Given records

(* ===== verification/RevocationRules.v ===== *)
(** * Rules of device revocations

    The state machine of [mls_revocations] over every history: a submitted
    revocation stays, its device is out of the group and does not come back,
    it completes exactly when every device that had to confirm has, and
    confirming is enough to complete it. *)

From S2P Require Import Prelude GoStrings GoJson Domain Admission Database Conversations Memberships Messages Retention MessageEvents Sync SyncRules Mls MlsGroups MlsRules.
From stdpp Require Import base numbers list strings gmap fin_maps sorting.
From Stdlib Require Import ZArith ZifyBool Lia.
Open Scope Z_scope.

(** ** The invariant *)

Definition rv_pending (r : RevocationRow) : Prop := r.(rv_state) = "pending"%string.
Definition rv_completed (r : RevocationRow) : Prop := r.(rv_state) = "completed"%string.

Record rv_row_ok (d : DB) (c dev : string) (r : RevocationRow) : Prop := {
  ro_revoked : revoked d dev;
  ro_state : rv_pending r \/ r.(rv_state) = "commit_submitted"%string \/ rv_completed r;
  ro_out : ~ rv_pending r -> activeMLSDevice d c dev = false /\ r.(rv_commit_message_id) <> None;
  ro_done : rv_completed r -> forall x, d.(mls).(mls_required) !! (c, dev, x) <> Some None }.

Record rv_inv (d : DB) : Prop := {
  ri_rows : forall c dev r, d.(mls).(mls_revocations) !! (c, dev) = Some r -> rv_row_ok d c dev r;
  ri_groups : forall c dev, activeMLSDevice d c dev = true -> is_Some (mlsGroupEpoch d c) }.

(** A submitted revocation is kept, a completed one unchanged. *)
Definition rv_kept (d0 d : DB) : Prop :=
  forall k r, d0.(mls).(mls_revocations) !! k = Some r -> ~ rv_pending r ->
    exists r', d.(mls).(mls_revocations) !! k = Some r' /\ ~ rv_pending r' /\
      r'.(rv_commit_message_id) = r.(rv_commit_message_id) /\ (rv_completed r -> r' = r).

(** What a history from [d0] to [d] maintains. *)
Record rv_since (d0 d : DB) : Prop := {
  rs_devices : d.(rooms).(devices) = d0.(rooms).(devices);
  rs_inv : rv_inv d;
  rs_kept : rv_kept d0 d }.

Lemma rv_kept_refl d : rv_kept d d.
Proof. intros k r Hr Hp. by exists r. Qed.
(* ===== verification/MlsExample.v ===== *)
(** * An MLS group on a concrete server

    Alice creates a group with her phone and adds Bob's; Bob's phone adds her
    laptop; the laptop is revoked, removed by a commit and the removal
    confirmed.  The states witness the rules of [MlsRules],
    [RevocationRules] and [KeyPackageRules]. *)

From S2P Require Import Prelude GoStrings GoJson Domain Admission Database Conversations Memberships Messages Retention MessageEvents Sync SyncRules Mls MlsGroups MlsRules RevocationRules KeyPackageRules.
From stdpp Require Import base numbers list strings gmap fin_maps sorting.
From Stdlib Require Import ZArith ZifyBool Lia.
Open Scope Z_scope.

Definition mx_device (a : string) : DeviceRow := mkDeviceRow a None 1 None None "phone" "" None.
Definition mx_start : Store :=
  (serve (RCreateConversation "conv_m" 13 (mkInput "group" (Some "trip"%string) None None ex_alice None [ex_bob]))
    (mkStore (new_db (<[ex_alice := ex_active "alice"]> {[ex_bob := ex_active "bob"]})
                (<["phone_a" := mx_device ex_alice]> (<["laptop_a" := mx_device ex_alice]> {["phone_b" := mx_device ex_bob]})))
       (mkLimits 250 1000 536870912 10737418240 10000 20 60 10) NewCounters 0 (mkSessionPolicy 1209600000000000 2592000000000000))).2.

Definition mx_new (p : string) (n : Z) : string := (p +:+ pretty.pretty n)%string.

Definition mx_create : MLSCommitBundleInput :=
  mkBundle "conv_m" ex_alice "phone_a" 0 "k1" "commit-1" "welcome-1" [mkMLSDeviceRef ex_bob "phone_b"] [] "".
Definition mx_add : MLSCommitBundleInput :=
  mkBundle "conv_m" ex_bob "phone_b" 1 "k2" "commit-2" "welcome-2" [mkMLSDeviceRef ex_alice "laptop_a"] [] "".
Definition mx_remove : MLSCommitBundleInput :=
  mkBundle "conv_m" ex_alice "phone_a" 2 "k3" "commit-3" "" [] [mkMLSDeviceRef ex_alice "laptop_a"] "laptop_a".

Definition mx_created := CreateMLSCommitBundle (mx_new "mls_a") 20 mx_create mx_start.
Definition mx_added := CreateMLSCommitBundle (mx_new "mls_b") 30 mx_add mx_created.2.
Definition mx_marked : Store :=
  with_db mx_added.2 (upd_rooms (upd_devices (insert "laptop_a" (mkDeviceRow ex_alice (Some 40) 1 None None "phone" "" None))) mx_added.2.(db)).
Definition mx_queued := queueMLSRevocations ex_alice "laptop_a" 40 mx_marked.
Definition mx_removed := CreateMLSCommitBundle (mx_new "mls_c") 50 mx_remove mx_queued.2.
Definition mx_confirmed := ConfirmMLSRevocation 60 60 "conv_m" "laptop_a" ex_bob "phone_b" mx_removed.2.
Definition mx_none : MLSCommitBundleResult := mkBundleResult None [] 0 false 0.


(** ** The history *)

Lemma mx_start_clean : no_groups mx_start.(db).
Proof. split; vm_compute; reflexivity. Qed.

Lemma mx_marked_step : mls_step mx_added.2 mx_marked.
Proof.
  unfold mx_marked. generalize mx_added.2. intros s. apply mst_elsewhere; [reflexivity|simpl; lia|].
  intros dev (r & Hr & Hx). unfold revoked. simpl. rewrite lookup_insert. case_decide; [by eexists|by exists r].
Qed.

Lemma mx_to_removed : rtc mls_step mx_start mx_removed.2.
Proof.
  eapply rtc_l; [apply (mst_bundle (mx_new "mls_a") 20 mx_create mx_start)|]. fold mx_created.
  eapply rtc_l; [apply (mst_bundle (mx_new "mls_b") 30 mx_add mx_created.2)|]. fold mx_added.
  eapply rtc_l; [apply mx_marked_step|]. eapply rtc_l; [apply (mst_queue ex_alice "laptop_a" 40 mx_marked)|].
  - unfold mx_marked. generalize mx_added.2. intros s. exists (mkDeviceRow ex_alice (Some 40) 1 None None "phone" "" None).
    split; [apply lookup_insert_eq|done].
  - fold mx_queued. apply rtc_once, (mst_bundle (mx_new "mls_c") 50 mx_remove mx_queued.2).
Qed.

Lemma mx_created_run :
  CreateMLSCommitBundle (mx_new "mls_a") 20 mx_create mx_start = (Ok (answer mx_none mx_created), mx_created.2).
Proof. apply run_ok. vm_compute. reflexivity. Qed.
Lemma mx_added_run :
  CreateMLSCommitBundle (mx_new "mls_b") 30 mx_add mx_created.2 = (Ok (answer mx_none mx_added), mx_added.2).
Proof. apply run_ok. vm_compute. reflexivity. Qed.
Lemma mx_removed_run :
  CreateMLSCommitBundle (mx_new "mls_c") 50 mx_remove mx_queued.2 = (Ok (answer mx_none mx_removed), mx_removed.2).
Proof. apply run_ok. vm_compute. reflexivity. Qed.

(** ** Witnesses *)

Lemma bundle_changes_roster_witness :
  activeMLSDevice mx_queued.2.(db) "conv_m" "laptop_a" = true /\ activeMLSDevice mx_removed.2.(db) "conv_m" "phone_b" = true /\
  forall id, in_window mx_removed.2.(db) "conv_m" "laptop_a" id = true -> id <= mx_queued.2.(db).(events).(sync_seq) + 1.
Proof.
  split; [vm_compute; reflexivity|split; [vm_compute; reflexivity|]].
  destruct (bundle_changes_roster _ _ _ _ _ _ mx_removed_run) as (_ & _ & _ & _ & _ & H & _);
    [vm_compute; reflexivity|vm_compute; reflexivity|].
  intros id. apply (H "laptop_a"%string id). vm_compute. reflexivity.
Defined.

Lemma commits_are_linear_witness :
  mlsGroupEpoch mx_created.2.(db) "conv_m" = Some 1 /\ (answer mx_none mx_added).(br_Duplicate) = false /\
  ((answer mx_none mx_added).(br_Duplicate) = true \/ 0 < 1).
Proof.
  split; [vm_compute; reflexivity|split; [vm_compute; reflexivity|]].
  destruct (commits_are_linear _ _ _ _ _ _ _ _ _ _ _ _ mx_created_run ltac:(vm_compute; reflexivity) ltac:(vm_compute; reflexivity)
    (rtc_refl _ _) mx_added_run ltac:(vm_compute; reflexivity) ltac:(vm_compute; reflexivity)) as (_ & _ & H). exact H.
Defined.

(** Bob's phone reads the commit that added the laptop. *)
Definition mx_page : result store_error (list SyncEvent) := ListSyncEvents mx_added.2.(db) 35 ex_bob "phone_b" 0 100.
Definition mx_seen : SyncEvent := mkSyncEvent 4 "mls.message.created" None "conv_m" (mls_payload "mls_b0" "commit") 30.

Lemma mx_page_run : exists page, ListSyncEvents mx_added.2.(db) 35 ex_bob "phone_b" 0 100 = Ok page /\ mx_seen ∈ page.
Proof. eexists. split; [vm_compute; reflexivity|]. apply list_elem_of_In. simpl. tauto. Qed.

Lemma groups_hide_the_past_witness :
  in_window mx_created.2.(db) "conv_m" "phone_b" 4 = true \/ mx_created.2.(db).(events).(sync_seq) < 4.
Proof.
  destruct mx_page_run as (page & Hpage & Hin).
  exact (groups_hide_the_past mx_created.2 mx_added.2 "conv_m" 35 ex_bob "phone_b" 0 100 page mx_seen
    ltac:(exists 1; vm_compute; reflexivity) (rtc_once _ _ (mst_bundle (mx_new "mls_b") 30 mx_add mx_created.2))
    Hpage Hin ltac:(reflexivity) ltac:(reflexivity) ltac:(vm_compute; reflexivity)).
Defined.

Definition mx_revocation : RevocationRow :=
  mkRevocationRow ex_alice "phone_a" "commit_submitted" (Some "mls_c0"%string) 40 None.

Lemma revocations_hold_witness :
  exists r', mx_confirmed.2.(db).(mls).(mls_revocations) !! ("conv_m", "laptop_a")%string = Some r' /\
    activeMLSDevice mx_confirmed.2.(db) "conv_m" "laptop_a" = false.
Proof.
  destruct (revocations_hold mx_start mx_removed.2 mx_confirmed.2 "conv_m" "laptop_a" mx_revocation mx_start_clean mx_to_removed
    (rtc_once _ _ (mst_confirm 60 60 "conv_m" "laptop_a" ex_bob "phone_b" mx_removed.2))
    ltac:(vm_compute; reflexivity) ltac:(discriminate)) as (r' & Hr & _ & _ & Ha & _).
  exists r'. split; [exact Hr|exact Ha].
Defined.

Lemma mx_waits x :
  mx_removed.2.(db).(mls).(mls_required) !! ("conv_m", "laptop_a", x)%string = Some None -> x ∈ ["phone_b"%string].
Proof.
  assert (forallb (fun '(k, v) => bool_decide (v <> None) || bool_decide (k.2 ∈ ["phone_b"%string]))
    (map_to_list mx_removed.2.(db).(mls).(mls_required)) = true) as H by (vm_compute; reflexivity).
  intros Hx. rewrite forallb_forall in H. specialize (H (("conv_m", "laptop_a", x)%string, None)).
  rewrite <- list_elem_of_In, elem_of_map_to_list in H. specialize (H Hx). by apply bool_decide_eq_true in H.
Qed.

Lemma confirmations_complete_witness :
  exists s', for_each [(ex_bob, "phone_b"%string)]
      (fun '(a, x) => ConfirmMLSRevocation 60 60 "conv_m" "laptop_a" a x ≫= fun _ => mret tt) mx_removed.2 = (Ok tt, s') /\
    revocation_state s'.(db) "conv_m" "laptop_a" = Some "completed"%string.
Proof.
  destruct (confirmations_complete 60 60 "conv_m" "laptop_a" [(ex_bob, "phone_b"%string)] mx_removed.2) as (s' & Hrun & Hs & _).
  - intros a x Hin. apply list_elem_of_singleton in Hin. injection Hin as -> ->.
    split; [vm_compute; reflexivity|]. exists None. vm_compute. reflexivity.
  - vm_compute. reflexivity.
  - exists "phone_b"%string. vm_compute. reflexivity.
  - exact mx_waits.
  - exists s'. split; [exact Hrun|exact Hs].
Defined.



(** ** Pruning after a revocation *)

(** Once the commit of a completed revocation is older than the retention,
    pruning answers the foreign-key error, removes nothing, and does so at
    every later sweep. *)
Lemma completed_revocation_stops_pruning :
  revocation_state mx_confirmed.2.(db) "conv_m" "laptop_a" = Some "completed"%string /\
  (fun r => (r.1, size r.2.(events).(sync_events))) <$> PruneSyncEvents 2000 1000 mx_confirmed.2.(db) =
    Some ((0, Some ErrConstraint), size mx_confirmed.2.(db).(events).(sync_events)) /\
  (fun r => r.1) <$> PruneSyncEvents 900000 800000 mx_confirmed.2.(db) = Some (0, Some ErrConstraint).
Proof. split_and!; vm_compute; reflexivity. Qed.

What is required
If a line of the data contains the string "Memberships", count it; then give the total alone.

Completed task
2